You are all cordially invited to the AMLab seminar on Monday November 12 at 11:00 (note the unusual date and time!) in C3.163 (FNWI, Amsterdam Science Park), where Peter Orbanz (Columbia University) will give a talk titled “Statistical models of large graphs and networks”. Afterwards there are the usual drinks and snacks.
Abstract: Relational data is, roughly speaking, any form of data that can be represented as a graph: A social network, user preference data, protein-protein interactions, etc. A recent body of work, by myself and others, aims to develop a statistical theory of such data for problems where a single graph is observed (such as a small part of a large social network).

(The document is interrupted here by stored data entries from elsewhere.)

(** ** Trees *)
Inductive tree := Tree (name : Bytes) (props : list (Bytes * Bytes)) (children : list tree).
Definition tname (t : tree) : Bytes := match t with Tree n _ _ => n end.
Definition tprops (t : tree) : list (Bytes * Bytes) := match t with Tree _ p _ => p end.
Definition tchildren (t : tree) : list tree := match t with Tree _ _ c => c end.

Inductive event := Begin (name : Bytes) | Property (name value : Bytes) | End_.
Definition property_events (props : list (Bytes * Bytes)) : list event := map (fun p => Property p.1 p.2) props.
Fixpoint events (t : tree) : list event :=
  match t with
  | Tree name props children => Begin name :: property_events props ++ flat_map events children ++ [End_]
  end.

(** ** What a tree says *)
Definition attribute (props : list (Bytes * Bytes)) (name : String.string) : option Bytes :=
  snd <$> List.find (fun p => same p.1 (text name)) props.
Arguments attribute props name%_string_scope.
Definition present (props : list (Bytes * Bytes)) (name : String.string) : bool := bool_decide (is_Some (attribute props name)).
Arguments present props name%_string_scope.
Import String.StringSyntax.

Definition zero_ended (s : String.string) : Bytes := text s ++ [0].
Arguments zero_ended s%_string_scope.
Definition okay (props : list (Bytes * Bytes)) : bool :=
  match attribute props "status" with None => true | Some v => same v (zero_ended "ok") || same v (zero_ended "okay") end.
Definition cells (props : list (Bytes * Bytes)) : Z * Z :=
  (from_option number 2 (attribute props "#address-cells"), from_option number 1 (attribute props "#size-cells")).
Definition typed_memory (props : list (Bytes * Bytes)) : bool := bool_decide (attribute props "device_type" = Some (zero_ended "memory")).

(** The ranges of a reg property: pairs of an address and a size. *)
Definition ranges (c : Z * Z) (v : Bytes) : list PhysicalRange.t :=
  let stride := (c.1 + c.2) * 4 in
  map (fun i => PhysicalRange.mk (number (subspan v (i * stride) (c.1 * 4))) (number (subspan v (i * stride + c.1 * 4) (c.2 * 4)))) (indices (zlen v / stride)).
Definition reg_ranges (root props : list (Bytes * Bytes)) : list PhysicalRange.t := ranges (cells root) (default [] (attribute props "reg")).

(** RAM is below the root, in enabled nodes that are named or typed memory. *)
Definition is_memory (name : Bytes) (props : list (Bytes * Bytes)) : bool :=
  negb (same name (text "reserved-memory")) && (memory_name name || typed_memory props).
Definition ram_child (root : list (Bytes * Bytes)) (t : tree) : list PhysicalRange.t :=
  if okay root && okay (tprops t) && is_memory (tname t) (tprops t) then reg_ranges root (tprops t) else [].
Definition ram_of (t : tree) : list PhysicalRange.t := flat_map (ram_child (tprops t)) (tchildren t).

(** Reservations are the enabled children of enabled reserved-memory nodes. *)
Definition reserved_entry (root : list (Bytes * Bytes)) (t : tree) : list FirmwareReservation.t :=
  if okay (tprops t)
  then map (fun r => FirmwareReservation.mk r ReservationSource.reserved_memory (present (tprops t) "no-map") (present (tprops t) "reusable")) (reg_ranges root (tprops t))
  else [].
Definition reserved_child (root : list (Bytes * Bytes)) (t : tree) : list FirmwareReservation.t :=
  if okay root && okay (tprops t) && same (tname t) (text "reserved-memory") then flat_map (reserved_entry root) (tchildren t) else [].
Definition reserved_of (t : tree) : list FirmwareReservation.t := flat_map (reserved_child (tprops t)) (tchildren t).
Definition table_entry (r : PhysicalRange.t) : FirmwareReservation.t := FirmwareReservation.mk r ReservationSource.reserve_table false false.

(** ** What a blob spells *)
Definition up4 (x : Z) : Z := (x + 3) / 4 * 4.
Definition string_at (b : Bytes) (q : Z) (name : Bytes) : Prop :=
  0 <= q /\ q + zlen name < zlen b /\ subspan b q (zlen name) = name /\ b.[q + zlen name] = 0 /\ Forall (fun c => c <> 0) name.

(** The events of the structure block at [structure], up to [q]. *)
Inductive spells (b : Bytes) (structure strings : Z) : Z -> list event -> Prop :=
  | spells_start : spells b structure strings structure []
  | spells_nop q l : spells b structure strings q l -> be32 b q = Some 4 -> spells b structure strings (q + 4) l
  | spells_begin q l name : spells b structure strings q l -> be32 b q = Some 1 -> string_at b (q + 4) name ->
      spells b structure strings (up4 (q + 4 + zlen name + 1)) (l ++ [Begin name])
  | spells_property q l name value offset : spells b structure strings q l -> be32 b q = Some 3 ->
      be32 b (q + 4) = Some (zlen value) -> be32 b (q + 8) = Some offset -> string_at b (strings + offset) name -> subspan b (q + 12) (zlen value) = value ->
      spells b structure strings (up4 (q + 12 + zlen value)) (l ++ [Property name value])
  | spells_end q l : spells b structure strings q l -> be32 b q = Some 2 -> spells b structure strings (q + 4) (l ++ [End_]).

(** The reservation table at [q]. *)
Inductive table (b : Bytes) : Z -> list PhysicalRange.t -> Prop :=
  | table_end q : be64 b q = Some 0 -> be64 b (q + 8) = Some 0 -> table b q []
  | table_next q r l : r <> PhysicalRange.none -> be64 b q = Some (PhysicalRange.address r) -> be64 b (q + 8) = Some (PhysicalRange.size r) -> table b (q + 16) l -> table b q (r :: l).

(** A blob with the tree [t] and the reservation table [l]. *)
Definition holds_tree (blob : Bytes) (l : list PhysicalRange.t) (t : tree) : Prop :=
  exists total structure strings reserve structure_size q,
    be32 blob 0 = Some 0xd00dfeed /\ be32 blob 4 = Some total /\ be32 blob 8 = Some structure /\ be32 blob 12 = Some strings /\ be32 blob 16 = Some reserve /\
    be32 blob 36 = Some structure_size /\ total <= zlen blob /\
    let b := first blob total in
    table b reserve l /\ spells b structure strings q (events t) /\ be32 b q = Some 9 /\ q + 4 = structure + structure_size.

(** ** Reading *)
Lemma number_app v w : number (v ++ w) = number v * 256 ^ zlen w + number w.
Proof.
  unfold number. rewrite foldl_app. generalize (foldl (fun a b => a * 256 + b) 0 v). induction w as [| x w IH] using rev_ind; intros a; [cbn; change (zlen (@nil Z)) with 0; lia |].
  rewrite !foldl_app, IH, zlen_app. cbn. change (zlen [x]) with 1. rewrite Z.pow_add_r, Z.pow_1_r by (try lia; apply zlen_nonneg). lia.
Qed.
Section Property.
Context `{Arch} (p : Parser.t).
Hypothesis Hlay : layout p.
Local Abbreviation b := (Parser.blob_ p).

Lemma property_spec node depth name off size kind0 enabled0 props : 0 <= off -> 0 <= size -> off + size <= zlen b ->
  node_ok b depth kind0 enabled0 props node -> (depth = 2 -> kind0 <> Kind.root /\ kind0 <> Kind.reservation) ->
  exists r, Parser.property p node depth name off size = Some r /\
    match r with
    | Ok node' => node_ok b depth kind0 enabled0 (props ++ [(name, subspan b off size)]) node' /\ children node' = children node /\ memory_named node' = memory_named node
    | Err e => e <> StatusCode.ok
    end.
Proof.
  intros Ho Hs Hb Hn Hd. pose proof (lay_bytes p Hlay) as Hok. pose proof (zlen_slice b off size Ho Hs Hb) as Hz. set (v := subspan b off size) in *.
  pose proof (bytes_ok_subspan b off size Hok) as Hv. fold v in Hv.
  unfold Parser.property. fold v. destruct Hn as [Hk Ht Hac Hsc Has Hss Hst Hty Hrs Hrg He Hnm Hre].
  destruct (same name (text "#address-cells")) eqn:E1.
  { apply same_true in E1. subst name. case_cond; [by eexists |]. b2p. rewrite be32_eq by (done || lia). cbn [mbind option_bind]. eexists. split; [reflexivity |].
    split; [| done]. split; attrs; try done. cbn [with_address_cells with_size_cells address_cells size_cells from_option]. by rewrite subspan_all by lia. }
  destruct (same name (text "#size-cells")) eqn:E2.
  { apply same_true in E2. subst name. case_cond; [by eexists |]. b2p. rewrite be32_eq by (done || lia). cbn [mbind option_bind]. eexists. split; [reflexivity |].
    split; [| done]. split; attrs; try done. cbn [with_address_cells with_size_cells address_cells size_cells from_option]. by rewrite subspan_all by lia. }
  destruct (same name (text "reg")) eqn:E3.
  { apply same_true in E3. subst name. destruct (reg_seen node) eqn:Er; [by eexists |]. eexists. split; [reflexivity |].
    split; [| done]. split; attrs; try done. intros v' [= <-]. cbn. rewrite Hz. by split_and!. }
  destruct (same name (text "ranges")) eqn:E4.
  { apply same_true in E4. subst name. case_cond; [by eexists |]. eexists. split; [reflexivity |]. split; [| done]. by split; attrs. }
  destruct (same name (text "status")) eqn:E5.
  { apply same_true in E5. subst name. destruct (status_seen node) eqn:Er; [by eexists |]. pose proof (string_value_spec v) as Hsv. destruct (string_value v) as [t | e]; [| by eexists].
    eexists. split; [reflexivity |]. split; [| done]. split; attrs; try done. cbn [with_status enabled].
    assert (attribute props "status" = None) as Hnone by (apply present_none; unfold present; congruence). rewrite He, Hnone, Hsv, !same_zero_ended. by destruct enabled0. }
  destruct (same name (text "device_type")) eqn:E6.
  { apply same_true in E6. subst name. destruct (type_seen node) eqn:Er; [by eexists |]. pose proof (string_value_spec v) as Hsv. destruct (string_value v) as [t | e]; [| by eexists].
    assert (attribute props "device_type" = None) as Hnone by (apply present_none; congruence).
    assert (typed_memory (props ++ [(text "device_type", v)]) = same t (text "memory")) as Htm by (apply typed_snoc; rewrite attribute_new; by rewrite ?Hsv).
    assert (typed_memory props = false) as Htf by (unfold typed_memory; by rewrite Hnone). rewrite Htf in Hk.
    destruct (same t (text "memory")).
    - destruct (Z.eqb_spec depth 2) as [E | E]; cbn [negb orb]; [| by eexists]. case_bool_decide as Hkr; [by eexists |]. eexists. split; [reflexivity |].
      split; [| done]. split; rewrite ?Htm; attrs; try done. intros _. destruct (Hd E). split; [done |]. destruct kind0; try done; auto; congruence.
    - case_bool_decide as Hkm; [by eexists |]. eexists. split; [reflexivity |]. split; [| done]. by split; rewrite ?Htm; attrs. }
  assert (kind0 = Kind.reservation -> kind node = Kind.reservation) as Hres.
  { intros Hr. rewrite Hk. destruct (typed_memory props); [| done]. by destruct Ht as [_ [? | ?]]; congruence. }
  destruct (bool_decide (kind node = Kind.reservation) && _) eqn:E7.
  { apply andb_true_iff in E7 as [_ E7]. eexists. split; [reflexivity |]. split; [| done].
    assert (same name (text "no-map") = false /\ same name (text "reusable") = false) as [Hf1 Hf2].
    { rewrite !orb_true_iff in E7. destruct E7 as [[E7 | E7] | E7]; apply same_true in E7; subst name; by vm_compute. }
    by split; attrs. }
  destruct (bool_decide (kind node = Kind.reservation) && (same name (text "no-map") || _)) eqn:E8.
  { apply andb_true_iff in E8 as [Hkr%bool_decide_eq_true E8].
    assert (kind0 = Kind.reservation) as Hk0 by (rewrite Hk in Hkr; by destruct (typed_memory props)). specialize (Hnm Hk0). specialize (Hre Hk0).
    destruct (same name (text "no-map")) eqn:Ef.
    - apply same_true in Ef. subst name. case_cond; [by eexists |]. b2p. case_cond; [by eexists |]. eexists. split; [reflexivity |]. split; [| done]. by split; attrs.
    - cbn [orb] in E8. apply same_true in E8. subst name. case_cond; [by eexists |]. b2p. case_cond; [by eexists |]. eexists. split; [reflexivity |]. split; [| done]. by split; attrs. }
  eexists. split; [reflexivity |]. split; [| done].
  assert (kind0 = Kind.reservation -> same name (text "no-map") = false /\ same name (text "reusable") = false) as Hf.
  { intros Hr. rewrite (bool_decide_true (kind node = Kind.reservation)) in E8 by auto. cbn [andb] in E8. by apply orb_false_iff in E8. }
  split; attrs; try done; intros Hr; destruct (Hf Hr); attrs; auto.
Qed.

(** [m'] is [m] with the RAM ranges [l] added. *)
Definition ram_more (m m' : FdtMemoryMap.t) (l : list PhysicalRange.t) : Prop :=
  FdtMemoryMap.reservations m' = FdtMemoryMap.reservations m /\ FdtMemoryMap.ram m' = FdtMemoryMap.ram m ++ l /\ Forall valid_range l /\
  (zlen (FdtMemoryMap.ram m) <= max_fdt_ram_ranges -> zlen (FdtMemoryMap.ram m') <= max_fdt_ram_ranges).
Definition added (node : Node.t) (m m' : FdtMemoryMap.t) (l : list PhysicalRange.t) : Prop :=
  if bool_decide (kind node = Kind.reservation)
  then reserved_more m m' (map (fun r => FirmwareReservation.mk r ReservationSource.reserved_memory (no_map node) (reusable node)) l)
  else ram_more m m' l.

Lemma added_nil node m : added node m m [].
Proof. unfold added. case_bool_decide; [apply reserved_nil |]. split_and!; try done. by rewrite app_nil_r. Qed.
Lemma added_cons node m1 m2 m3 x l : added node m1 m2 [x] -> added node m2 m3 l -> added node m1 m3 (x :: l).
Proof.
  unfold added. case_bool_decide; [intros H1 H2; exact (reserved_trans _ _ _ _ _ H1 H2) |].
  intros (Hr & He & Hf & Hz) (Hr' & He' & Hf' & Hz'). split_and!; [congruence | rewrite He', He; by rewrite <- app_assoc | by apply (Forall_app_2 _ [x] l) | auto].
Qed.

Lemma subspan_subspan (v : Bytes) o n j k : 0 <= o -> 0 <= j -> 0 <= k -> j + k <= n -> subspan (subspan v o n) j k = subspan v (o + j) k.
Proof.
  intros Ho Hj Hk Hn. unfold subspan. rewrite skipn_firstn_comm, drop_drop, take_take. f_equal; [lia |]. f_equal. lia.
Qed.

Lemma field_at (c o : Z) : c = 1 \/ c = 2 -> 0 <= o -> o + c * 4 <= zlen b ->
  (if c =? 2 then be64 b o else be32 b o) = Some (number (subspan b o (c * 4))) /\ 0 <= number (subspan b o (c * 4)).
Proof.
  intros Hc Ho Hb. pose proof (lay_bytes p Hlay) as Hok. split; [| apply number_range, bytes_ok_subspan, Hok].
  destruct Hc as [-> | ->]; [apply be32_eq | apply be64_eq]; done.
Qed.

Section Reg.
Context (root node : Node.t) (v : Bytes).
Hypothesis Hac : address_cells root = 1 \/ address_cells root = 2.
Hypothesis Hsc : size_cells root = 1 \/ size_cells root = 2.
Hypothesis Hsize : reg_size node = zlen v.
Hypothesis Hoffset : 0 <= reg_offset node /\ reg_offset node + zlen v <= zlen b /\ subspan b (reg_offset node) (zlen v) = v.
Local Abbreviation stride := ((address_cells root + size_cells root) * 4).
Hypothesis Hmod : zlen v mod stride = 0.
Local Abbreviation range_of i := (PhysicalRange.mk (number (subspan v (i * stride) (address_cells root * 4)))
  (number (subspan v (i * stride + address_cells root * 4) (size_cells root * 4)))).

Lemma step_added m x : 0 <= PhysicalRange.address x -> 0 <= PhysicalRange.size x ->
  match (if bool_decide (kind node = Kind.reservation)
         then Parser.add_reservation m x ReservationSource.reserved_memory (no_map node) (reusable node)
         else if zlen (FdtMemoryMap.ram m) =? max_fdt_ram_ranges then Err StatusCode.overflow
         else Ok (FdtMemoryMap.with_ram m (FdtMemoryMap.ram m ++ [x]))) with
  | Ok m' => valid_range x -> added node m m' [x]
  | Err e => e <> StatusCode.ok
  end.
Proof.
  intros Ha Hs. unfold added. case_bool_decide.
  - pose proof (add_reservation_spec m x ReservationSource.reserved_memory (no_map node) (reusable node) Ha Hs) as Hx.
    destruct (Parser.add_reservation _ _ _ _ _) eqn:E; [| done]. intros _. by apply reserved_one.
  - destruct (Z.eqb_spec (zlen (FdtMemoryMap.ram m)) max_fdt_ram_ranges); [done |]. intros Hv.
    split_and!; try done; [by apply Forall_cons |]. cbn. rewrite zlen_app. change (zlen [_]) with 1. lia.
Qed.

Lemma reg_loop_spec n : forall i m, 0 <= i <= zlen v / stride -> zlen v / stride - i <= Z.of_nat n ->
  exists r, Parser.reg_loop n p root node stride (i * stride) m = Some r /\
    match r with
    | Ok m' => added node m m' (map (fun i => range_of i) (seqZ i (zlen v / stride - i)))
    | Err e => e <> StatusCode.ok
    end.
Proof.
  pose proof (lay_size p Hlay) as Hz. destruct Hoffset as (Ho & Hob & Hv).
  assert (8 <= stride <= 16) as Hst by lia. assert (zlen v = zlen v / stride * stride) as Hk by dlia. set (k := zlen v / stride) in *.
  induction n as [| n IH]; intros i m Hi Hn; cbn [Parser.reg_loop]; rewrite Hsize.
  all: destruct (Z.leb_spec (zlen v) (i * stride)) as [Hle | Hlt];
    [eexists; split; [reflexivity |]; assert (i = k) as -> by nia; rewrite Z.sub_diag; apply added_nil |].
  { exfalso. nia. }
  assert (i < k) as Hik by nia. assert ((i + 1) * stride <= zlen v) as Hnext by nia. assert (0 <= i * stride) as Hi0 by nia.
  destruct (field_at (address_cells root) (reg_offset node + i * stride) Hac ltac:(lia) ltac:(lia)) as [-> Ha0]. cbn [mbind option_bind].
  destruct (field_at (size_cells root) (reg_offset node + i * stride + address_cells root * 4) Hsc ltac:(lia) ltac:(lia)) as [-> Hs0]. cbn [mbind option_bind].
  assert (forall j c, 0 <= j -> 0 <= c -> j + c <= zlen v -> subspan b (reg_offset node + j) c = subspan v j c) as Hsub
    by (intros j c Hj Hc Hjc; rewrite <- (subspan_subspan b _ (zlen v)) by lia; by rewrite Hv).
  rewrite <- Z.add_assoc in Hs0 |- *. rewrite (Hsub (i * stride) (address_cells root * 4)) in Ha0 |- * by lia. rewrite (Hsub (i * stride + address_cells root * 4) (size_cells root * 4)) in Hs0 |- * by lia.
  pose proof (step_added m (range_of i) Ha0 Hs0) as Hstep. pose proof (validate_range_ok (range_of i) Ha0 Hs0) as Hval.
  destruct (validate_range (range_of i)) eqn:Ev; cbn [status_ok negb]; try by eexists. specialize (proj1 Hval eq_refl) as Hvalid.
  destruct (if bool_decide (kind node = Kind.reservation) then _ else _) as [m1 | e]; [| by eexists].
  rewrite small_usize by (unfold max_fdt_bytes in *; lia). replace (i * stride + stride) with ((i + 1) * stride) by lia.
  destruct (IH (i + 1) m1 ltac:(lia) ltac:(lia)) as (r & -> & Hr). eexists. split; [reflexivity |]. destruct r as [m2 | e]; [| done].
  rewrite seqZ_cons by lia. cbn [map]. eapply added_cons; [by apply Hstep |]. replace (Z.pred (k - i)) with (k - (i + 1)) by lia. exact Hr.
Qed.
End Reg.

Lemma one_or_two_cases c : Parser.one_or_two c = true -> c = 1 \/ c = 2.
Proof. unfold Parser.one_or_two. intros Hc. b2p. destruct Hc; b2p; lia. Qed.

(** What a node adds to the map when it is closed. *)
Definition closes (root props : list (Bytes * Bytes)) (node : Node.t) (m m' : FdtMemoryMap.t) : Prop :=
  if enabled node && (bool_decide (kind node = Kind.memory) || bool_decide (kind node = Kind.reservation))
  then added node m m' (reg_ranges root props) else m' = m.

Keywords include graphon, edge-exchangeable and sparse exchangeable graphs, and many latent variable models used in machine learning. I will summarize the main ideas and results of this theory: How and why the exchangeability assumptions implicit in commonly used models for such data may fail; what can be done about it; what we know about convergence; and implications of these results for methods popular in machine learning, such as graph embeddings and empirical risk minimization.
Bio: Peter Orbanz is associate professor of statistics at Columbia University. His research interests include network and relational data, Bayesian nonparametrics, symmetry principles in machine learning and statistics, and hierarchies of latent variables. He was an undergraduate student at the University of Bonn, a PhD student at ETH Zurich, and a postdoctoral fellow at the University of Cambridge.